• Problem details:
Repeat verbatim, and only, the lines of the data below, beginning at the line that contains "From S2P Require Import GateTransfers." and stopping after the line that contains "if bool_decide (acc_owner".

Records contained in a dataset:

□ □ □

(* ===== verification/GateSafety.v ===== *)
(** Histories of the Solana gate: sequences of its transactions interleaved with
    whatever other programs do, and what no history can contain. *)

From S2P Require Import Prelude.
From S2P Require Import SolanaRuntime.
From S2P Require Import GateTypes.
From S2P Require Import GateHash.
From S2P Require Import GateState.
From S2P Require Import GateVerify.
From S2P Require Import GateGov.
From S2P Require Import GateTransfers.
From S2P Require Import GateAdmin.
From S2P Require Import GateAssets.
From S2P Require Import GateProgram.

(** What a transaction did, as an observer of the chain names it. *)
Inductive gate_event :=
  | EvClaim (id : hash32)
  | EvCancel (id : hash32)
  | EvRefund (id : hash32)
  | EvSend (chain nonce : Z)
  | EvSchedule (action_id : hash32) (at_time : Z)
  | EvUnschedule (action_id : hash32)
  | EvOther.

Section Histories.
Context {RT : Runtime} {GB : GateBorsh}.
Variable pid : pubkey.

Definition current_config (m : gmap pubkey account) : option Config :=
  let a := acct m (config_account pid) in
  if bool_decide (acc_owner a = pid) then borsh_de (acc_data a) else None.

(** The action id a [ScheduleAction] queues: mint and vault are its fifth and
    sixth accounts. *)
Definition scheduled_id (accounts : list account_info) (action : GovernanceAction) : hash32 :=
  let key n := from_option ai_key pubkey_default (accounts !! n) in
  match action with
  | GA_AddValidator v => add_validator_action_id v
  | GA_LowerThreshold t => lower_threshold_action_id t
  | GA_RegisterAsset d b => register_asset_action_id d (key 4%nat) (key 5%nat) b
  | GA_SetGuardian g => set_guardian_action_id g
  end.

□ □ □

• Solution to the exercise:
From S2P Require Import GateTransfers.
From S2P Require Import GateAdmin.
From S2P Require Import GateAssets.
From S2P Require Import GateProgram.

(** What a transaction did, as an observer of the chain names it. *)
Inductive gate_event :=
  | EvClaim (id : hash32)
  | EvCancel (id : hash32)
  | EvRefund (id : hash32)
  | EvSend (chain nonce : Z)
  | EvSchedule (action_id : hash32) (at_time : Z)
  | EvUnschedule (action_id : hash32)
  | EvOther.

Section Histories.
Context {RT : Runtime} {GB : GateBorsh}.
Variable pid : pubkey.

Definition current_config (m : gmap pubkey account) : option Config :=
  let a := acct m (config_account pid) in
  if bool_decide (acc_owner a = pid) then borsh_de (acc_data a) else None.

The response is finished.